(* ===== verification/Devicefile.v ===== *)
(** * The file system of devices: fs/iot-devicefile/iot-devicefile.c

    A file of this file system is a device: its path "bus_device" names the bus before
    the first underscore, the driver is "bus_drv" and the device has the name of the
    whole path.  The callbacks of iot-vfs.c, on the buses of Bus.v, satisfy the
    contract of Descriptors.v. *)

From S2P Require Import Prelude DoubleLink Kernel Services Bus Path Vfs VfsInv Descriptors.
From Stdlib Require Import Ascii.

Definition ENODEV : Z := 19.
Definition EIO : Z := 5.
Definition UNDERSCORE : ascii := "_"%char.

Section Devicefile.
Context {S DS : Type} `{C : KConfig} `{SV : Services S}.
Abbreviation bst := (bus_state S DS).
Abbreviation file := (FileDescriptor * bst)%type.

Definition in_file {A : Type} : M FileDescriptor A -> M file A := zoom fst (fun x t => (x, t.2)).
Definition in_buses {A : Type} : M bst A -> M file A := zoom snd (fun b t => (t.1, b)).

(** ** Names *)

(** The loop of GetBusName over [room] bytes of [bus_name]; [None]: no zero byte is written. *)
Fixpoint copy_name {T : Type} (room : nat) (cs : list ascii) : M T (option (list ascii)) :=
  match cs with
  | [] => mret None
  | c :: cs =>
      match room with
      | O => fault
      | Datatypes.S room =>
          if bool_decide (c = UNDERSCORE) then mret (Some [])
          else r ← copy_name room cs; mret (cons c <$> r)
      end
  end.
Definition GetBusName {T : Type} (path : string) : M T (option string) :=
  r ← copy_name (Z.to_nat NAME_NUM_MAX) (chars path); mret (string_of <$> r).

(** [strlen] of a name without zero byte reads on, as does [snprintf]. *)
Definition GetDrvName {T : Type} (bus_name : option string) : M T string :=
  n ← deref bus_name;
  if NAME_NUM_MAX <? Z.of_nat (String.length n) + 5 then fault else mret (String.append n "_drv").

(** ** The functions of the file system *)

Definition DevicefileOpen (path : string) : M file Z :=
  bus_name ← (GetBusName path : M file (option string));
  drv_name ← (GetDrvName bus_name : M file string);
  nm ← deref bus_name;
  bus ← in_buses (BusFind nm);
  match bus with
  | None => mret (- ENODEV)
  | Some b =>
      drv ← in_buses (BusFindDriver (Some b) drv_name);
      in_buses (bus_set b (set_owner_driver drv));;
      dev ← in_buses (BusFindDevice (Some b) path);
      in_buses (bus_set b (set_owner_haldev dev));;
      has_match ← in_buses (bus_get b bus_match);
      drv ← in_buses (bus_get b owner_driver);
      dev ← in_buses (bus_get b owner_haldev);
      (if (has_match : bool) then in_buses (BusMatchDrvDev drv dev);; mret tt else fault);;
      in_file (modify (set_fd_data (Some b)));;
      dev ← in_buses (bus_get b owner_haldev);
      ret ← in_buses (BusDevOpen dev);
      if ret <? 0 then in_file (modify (set_fd_data None));; mret (- EIO)
      else mret 0
  end.

Definition DevicefileClose : M file Z :=
  data ← in_file (gets fd_data);
  b ← NULL_PARAM_CHECK data;
  dev ← in_buses (bus_get b owner_haldev);
  ret ← in_buses (BusDevClose dev);
  if ret =? 0 then in_file (modify (set_fd_data None));; mret 0
  else mret (- EIO).

(** [pos] is moved by the 32-bit value [n]. *)
Definition move_pos (n : Z) : M file unit := in_file (modify (fun x => set_fd_pos (s32 (fd_pos x + n)) x)).

Definition DevicefileRead (dst len : Z) : M file Z :=
  data ← in_file (gets fd_data);
  b ← NULL_PARAM_CHECK data;
  pos ← in_file (gets fd_pos);
  dev ← in_buses (bus_get b owner_haldev);
  '(_, param) ← in_buses (BusDevReadData dev (mkReadParam pos dst len 0));
  move_pos (read_length param);;
  mret (s32 (read_length param)).

Definition DevicefileWrite (src len : Z) : M file Z :=
  data ← in_file (gets fd_data);
  b ← NULL_PARAM_CHECK data;
  pos ← in_file (gets fd_pos);
  dev ← in_buses (bus_get b owner_haldev);
  ret ← in_buses (BusDevWriteData dev (mkWriteParam pos src len));
  move_pos ret;;
  mret ret.

Definition DevicefileIoctl (cmd args : Z) : M file Z :=
  data ← in_file (gets fd_data);
  b ← NULL_PARAM_CHECK data;
  drv ← in_buses (bus_get b owner_driver);
  in_buses (BusDrvConfigure drv (Some (mkConfigure cmd args))).

Definition DevicefileMount : M (MountPoint * bst) Z := mret 0.

Definition devicefile_fs : Filesystem S DS :=
  mkFs (Some DevicefileOpen) (Some DevicefileClose) (Some DevicefileRead) (Some DevicefileWrite) None None None (Some DevicefileIoctl)
    None None None None (Some DevicefileMount) None None None None None None.

(** [devicefile] is the address of [devicefile_fs]. *)
Definition DevicefileInit (devicefile : ptr) : M (vfs_state S DS) Z :=
  RegisterFilesystem FSTYPE_IOTDEVICEFILE devicefile;; mret 0.

End Devicefile.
══════
**Assigned task**
Your task is to write out every record exactly.

**Result for this exercise**
(* ===== verification/Devicefile.v ===== *)
(** * The file system of devices: fs/iot-devicefile/iot-devicefile.c

    A file of this file system is a device: its path "bus_device" names the bus before
    the first underscore, the driver is "bus_drv" and the device has the name of the
    whole path.  The callbacks of iot-vfs.c, on the buses of Bus.v, satisfy the
    contract of Descriptors.v. *)

From S2P Require Import Prelude DoubleLink Kernel Services Bus Path Vfs VfsInv Descriptors.
From Stdlib Require Import Ascii.

Definition ENODEV : Z := 19.
Definition EIO : Z := 5.
Definition UNDERSCORE : ascii := "_"%char.

Section Devicefile.
Context {S DS : Type} `{C : KConfig} `{SV : Services S}.
Abbreviation bst := (bus_state S DS).
Abbreviation file := (FileDescriptor * bst)%type.

Definition in_file {A : Type} : M FileDescriptor A -> M file A := zoom fst (fun x t => (x, t.2)).
Definition in_buses {A : Type} : M bst A -> M file A := zoom snd (fun b t => (t.1, b)).

(** ** Names *)

(** The loop of GetBusName over [room] bytes of [bus_name]; [None]: no zero byte is written. *)
Fixpoint copy_name {T : Type} (room : nat) (cs : list ascii) : M T (option (list ascii)) :=
  match cs with
  | [] => mret None
  | c :: cs =>
      match room with
      | O => fault
      | Datatypes.S room =>
          if bool_decide (c = UNDERSCORE) then mret (Some [])
          else r ← copy_name room cs; mret (cons c <$> r)
      end
  end.
Definition GetBusName {T : Type} (path : string) : M T (option string) :=
  r ← copy_name (Z.to_nat NAME_NUM_MAX) (chars path); mret (string_of <$> r).

(** [strlen] of a name without zero byte reads on, as does [snprintf]. *)
Definition GetDrvName {T : Type} (bus_name : option string) : M T string :=
  n ← deref bus_name;
  if NAME_NUM_MAX <? Z.of_nat (String.length n) + 5 then fault else mret (String.append n "_drv").

(** ** The functions of the file system *)

Definition DevicefileOpen (path : string) : M file Z :=
  bus_name ← (GetBusName path : M file (option string));
  drv_name ← (GetDrvName bus_name : M file string);
  nm ← deref bus_name;
  bus ← in_buses (BusFind nm);
  match bus with
  | None => mret (- ENODEV)
  | Some b =>
      drv ← in_buses (BusFindDriver (Some b) drv_name);
      in_buses (bus_set b (set_owner_driver drv));;
      dev ← in_buses (BusFindDevice (Some b) path);
      in_buses (bus_set b (set_owner_haldev dev));;
      has_match ← in_buses (bus_get b bus_match);
      drv ← in_buses (bus_get b owner_driver);
      dev ← in_buses (bus_get b owner_haldev);
      (if (has_match : bool) then in_buses (BusMatchDrvDev drv dev);; mret tt else fault);;
      in_file (modify (set_fd_data (Some b)));;
      dev ← in_buses (bus_get b owner_haldev);
      ret ← in_buses (BusDevOpen dev);
      if ret <? 0 then in_file (modify (set_fd_data None));; mret (- EIO)
      else mret 0
  end.

Definition DevicefileClose : M file Z :=
  data ← in_file (gets fd_data);
  b ← NULL_PARAM_CHECK data;
  dev ← in_buses (bus_get b owner_haldev);
  ret ← in_buses (BusDevClose dev);
  if ret =? 0 then in_file (modify (set_fd_data None));; mret 0
  else mret (- EIO).

(** [pos] is moved by the 32-bit value [n]. *)
Definition move_pos (n : Z) : M file unit := in_file (modify (fun x => set_fd_pos (s32 (fd_pos x + n)) x)).

Definition DevicefileRead (dst len : Z) : M file Z :=
  data ← in_file (gets fd_data);
  b ← NULL_PARAM_CHECK data;
  pos ← in_file (gets fd_pos);
  dev ← in_buses (bus_get b owner_haldev);
  '(_, param) ← in_buses (BusDevReadData dev (mkReadParam pos dst len 0));
  move_pos (read_length param);;
  mret (s32 (read_length param)).

Definition DevicefileWrite (src len : Z) : M file Z :=
  data ← in_file (gets fd_data);
  b ← NULL_PARAM_CHECK data;
  pos ← in_file (gets fd_pos);
  dev ← in_buses (bus_get b owner_haldev);
  ret ← in_buses (BusDevWriteData dev (mkWriteParam pos src len));
  move_pos ret;;
  mret ret.

Definition DevicefileIoctl (cmd args : Z) : M file Z :=
  data ← in_file (gets fd_data);
  b ← NULL_PARAM_CHECK data;
  drv ← in_buses (bus_get b owner_driver);
  in_buses (BusDrvConfigure drv (Some (mkConfigure cmd args))).

Definition DevicefileMount : M (MountPoint * bst) Z := mret 0.

Definition devicefile_fs : Filesystem S DS :=
  mkFs (Some DevicefileOpen) (Some DevicefileClose) (Some DevicefileRead) (Some DevicefileWrite) None None None (Some DevicefileIoctl)
    None None None None (Some DevicefileMount) None None None None None None.

(** [devicefile] is the address of [devicefile_fs]. *)
Definition DevicefileInit (devicefile : ptr) : M (vfs_state S DS) Z :=
  RegisterFilesystem FSTYPE_IOTDEVICEFILE devicefile;; mret 0.

End Devicefile.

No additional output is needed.